In June 1975, Vijaya Lakshmi Pandit was traveling in London with her daughter Nayantara when she heard the news. Her niece, Prime Minister Indira Gandhi, had suspended Constitutional rights and declared an Emergency in India. In disbelief, Pandit tried to learn more about what had happened and why. She went to the High Commissioner’s residence, her own former home, and there realised the true terror she and her country were now facing. Opposition figures in their hundreds had been arrested, yet ambassadorial officials walked around with Stepford smiles. “Everything is fine,” they declared.
Upon her return home, Pandit found a Brave New World, with billboards everywhere plastered with elements of a 20-point programme that would bring Good Days to India. The population walked around in dazed silence, further hypnotised by radio and television ads that constantly promoted the government and its initiatives, while real news was erased. The place felt like a giant prison camp.
At her home in Dehradun, Pandit found herself under surveillance; someone was literally hiding in the bushes not all that discreetly. Her phones were tapped. Her mail was censored. Longtime friends and associates distanced themselves from her, for fear of repercussions.
Pandit found all this heartbreaking. She had adored her niece in their younger days; their extended family was very close and the two of them had a loving and close relationship early on. But Gandhi’s growing paranoia, her thin skin and insecurity, and her steely resolve to crush all who stood in her way gradually grew the distance between them, so much so that a few years previously, Gandhi had said directly that she simply did not trust her aunt.
Isolated in her home, Pandit faced many a sleepless night, “not willing to accept what was and yet not knowing what to do”. “How,” she wondered, “could we have become such little, mean people, full of fear and sycophancy?”
Day by day, the situation seemed to only grow worse. Gandhi was a deity, a goddess. She was India and India was her. Caesar had arrived.
Finally, determined to act for the greater good, whatever the consequences, Pandit gave an interview to The New York Times that appeared on October 31, 1976. Freedom and democracy were under assault, she proclaimed. She despaired for her country.
A few months later, Gandhi lifted the Emergency and began to release political prisoners. Opposition forces united to fight her and the “authoritarian trend” she represented. Pandit joined them, offering her services to help right the ship of state.
Now filled with the hope that can only come from productive action towards a better future, Pandit decided to release a dramatic, poignant statement to the press, which received widespread attention when she and Jagjivan Ram, a Dalit champion and former central minister, held a joint press conference on February 12, 1977. Her statement read:
“The essence of democracy is the right to dissent. This does not imply disloyalty to the country. Exchange of views and discussions are a democratic way towards a solid base on which the future progress and prosperity of the nation should be built. It is shocking to see all dissent muzzled and those who disagreed with government put into prison…More than anything else the situation created by fear is one which should be of concern to all thinking people. Gandhiji worked long and hard to release Indians from the fear caused by years of foreign rule. He put courage in our hearts and gave us strength and stamina to face and break a mighty empire…People are afraid to speak and by their silence have acquiesced in the denial of the very freedoms for which an earlier generation fought and laid down their lives. I have remained a passive spectator for too long but I cannot live at peace with myself if, by my silence, I seem to agree with the destruction of all I have been taught to hold dear…My first duty and loyalty is and must always be to my country.”
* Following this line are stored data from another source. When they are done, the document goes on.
Lemma copy_back_names v vi : keeps_names (copy_back v vi).
Proof. destruct vi; [apply set_pixels_names | apply keeps_names_raise]. Qed.

Lemma setup_compositor_names n : keeps_names (setup_compositor n).
Proof. unfold setup_compositor. auto with pym. Qed.

#[local] Hint Resolve copy_back_names setup_compositor_names : pym.

Lemma scenes_remove_post n P :
  triple P (scenes_remove n) (fun _ d => scenes_contains n d = false) (fun _ _ => False).
Proof. intros d _. apply existsb_filter_neg. Qed.

(** C2. Whatever the operator's properties, context and host data, a run
    of [execute] that returns leaves no scene named [SCENE_NAME], and a
    run that raises leaves one behind. *)
Theorem execute_scene_cleanup self ctx :
  triple (fun _ => True) (execute self ctx)
    (fun _ d' => scenes_contains SCENE_NAME d' = false)
    (fun _ d' => scene_present SCENE_NAME d').
Proof.
  unfold execute.
  apply triple_bind_eq with (I := scene_present SCENE_NAME) (a0 := SCENE_NAME).
  { intros d _. rewrite create_scene_run.
    split; [done | apply scene_present_contains, ensure_scene_present]. }
  do 5 (apply triple_bind with (Q := fun _ => scene_present SCENE_NAME);
          [apply present_preserves; auto with pym | intros ?]).
  apply triple_bind with (Q := fun _ d => scenes_contains SCENE_NAME d = false).
  - eapply triple_weaken; [apply scenes_remove_post | done | done | done].
  - intros [] d Hd. exact Hd.
Qed.

(** C3. Setting the [image] property (as in the commented call
    [bpy.ops.image.denoise(image='noise.png')]) always fails: the string is
    assigned to [CompositorNodeImage.image], which raises [TypeError]; the
    temporary scene is left in [bpy.data.scenes] and no image changes. *)
Theorem execute_image_property_raises self ctx d :
  image self <> "" ->
  exists d', execute self ctx d =
    (d', Raise (TypeError "bpy_struct: item.attr = val: CompositorNodeImage.image expected a Image type, not str")) /\
    scenes_contains SCENE_NAME d' = true /\ images d' = images d.
Proof.
  intros Hi. pose proof (ensure_scene_present d) as Hc.
  assert (Hsrc : get_source_image self ctx = PStr (image self)).
  { unfold get_source_image. by rewrite bool_decide_eq_true_2. }
  unfold execute. rewrite Hsrc, (pym_bind_ok _ _ _ _ _ (create_scene_run d)).
  cbv beta. rewrite (pym_bind_ok _ _ _ _ _ (setup_compositor_run _ Hc)).
  cbv beta. rewrite (pym_bind_raise _ _ _ _ _
    (in_tree_chain _ _ _ _ _ Hc (set_node_params_str self (image self) denoise_chain))).
  eexists; split_and!; [reflexivity | | apply ensure_scene_images].
  by rewrite scenes_contains_update.
Qed.
End Cleanup.

(** C4. The compositor set-up does not depend on the tree the scene had
    (a tree left by an earlier failed run, or a user's tree): the nodes are
    cleared, and the result is the Image -> Denoise -> Viewer chain with the
    links Image.outputs[0] -> Denoise.inputs[0] and Denoise.outputs[0] ->
    Viewer.inputs[0]. *)
Theorem build_graph_chain (t : NodeTree) :
  build_graph t = (denoise_chain, Ok chain_nodes) /\
  nt_links denoise_chain =
    [mkLink (mkSocket (image_node chain_nodes) SOCK_OUT 0) (mkSocket (denoise_node chain_nodes) SOCK_IN 0);
     mkLink (mkSocket (denoise_node chain_nodes) SOCK_OUT 0) (mkSocket (viewer_node chain_nodes) SOCK_IN 0)].
Proof. split; [apply build_graph_run | reflexivity]. Qed.

(** ** Witnesses at concrete host states *)



Definition demo_image : Image := mkImage "noise.png" IMAGE [300; -5; 7]%Z.

(** A host where a scene named [SCENE_NAME] already exists (a user's scene,
    or one left by an earlier failed run). *)
Definition demo_data : BData :=
  mkData [mkScene "Scene" true None; mkScene SCENE_NAME true (Some default_compositor_tree)]
         [demo_image].

Definition demo_ctx : Ctx := mkCtx (Some "noise.png").
Definition demo_op : IMAGE_OT_denoise := mkOp "" FAST false.
Definition demo_op_named : IMAGE_OT_denoise := mkOp "noise.png" ACCURATE true.

Lemma execute_refines_witness :
  image demo_op = "" /\ edit_image demo_ctx = Some "noise.png" /\
  image_lookup "noise.png" (images demo_data) = Some demo_image /\
  exists d', @execute clamp_denoiser demo_op demo_ctx demo_data = (d', Ok FINISHED) /\
    denoise_contract "noise.png" demo_image [255; 0; 7]%Z demo_data d'.
Proof.
  split_and!; [reflexivity | reflexivity | reflexivity |].
  apply (@execute_refines clamp_denoiser demo_op demo_ctx demo_data "noise.png" demo_image);
    reflexivity.
Defined.

Lemma execute_scene_cleanup_witness :
  (match @execute clamp_denoiser demo_op demo_ctx demo_data with
   | (d', Ok _) => scenes_contains SCENE_NAME d' = false
   | (d', Raise _) => scene_present SCENE_NAME d'
   end) /\
  (match @execute clamp_denoiser demo_op_named demo_ctx demo_data with
   | (d', Ok _) => scenes_contains SCENE_NAME d' = false
   | (d', Raise _) => scene_present SCENE_NAME d'
   end).
Proof.
  split.
  - exact (@execute_scene_cleanup clamp_denoiser demo_op demo_ctx demo_data I).
  - exact (@execute_scene_cleanup clamp_denoiser demo_op_named demo_ctx demo_data I).
Defined.

Lemma execute_image_property_raises_witness :
  image demo_op_named <> "" /\
  exists d', @execute clamp_denoiser demo_op_named demo_ctx demo_data =
    (d', Raise (TypeError "bpy_struct: item.attr = val: CompositorNodeImage.image expected a Image type, not str")) /\
    scenes_contains SCENE_NAME d' = true /\ images d' = images demo_data.
Proof.
  split; [discriminate|].
  apply (@execute_image_property_raises clamp_denoiser). discriminate.
Defined.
Pandit put everything she had into campaigning for the opposition, travelling widely and speaking at rally after rally, but seeking no position for herself. On election day, Gandhi and her allies were swept from power. Pandit recalled that it “must have been something like what happened in Europe at the ending of World War II.”
But Pandit’s political victory only magnified her personal sorrow. How could someone she held so close have gotten so far lost? She noted wistfully:
“Indira and I belong by upbringing and education on the same side, that of human rights, the need to work for freedom from oppressions that continue to crush humanity in so many parts of the world. When she strayed from that concept it was my duty to oppose her. Love for an individual must be kept separate from one’s deep convictions and beliefs, and this I did with all the strength and faith I possessed. When I went to meet her several weeks after the elections, I embraced her and wept…I cried for an opportunity lost…Her greatest mistake was in trying to build up her younger son…in allowing him to imagine he was some kind of crown prince. In his arrogance and thoughtlessness he brought upon India a tragedy and on his mother the hostility of the masses.”
Manu Bhagavan is Professor of History and Human Rights at Hunter College and the Graduate Center, the City University of New York. He is writing a biography of Vijaya Lakshmi Pandit.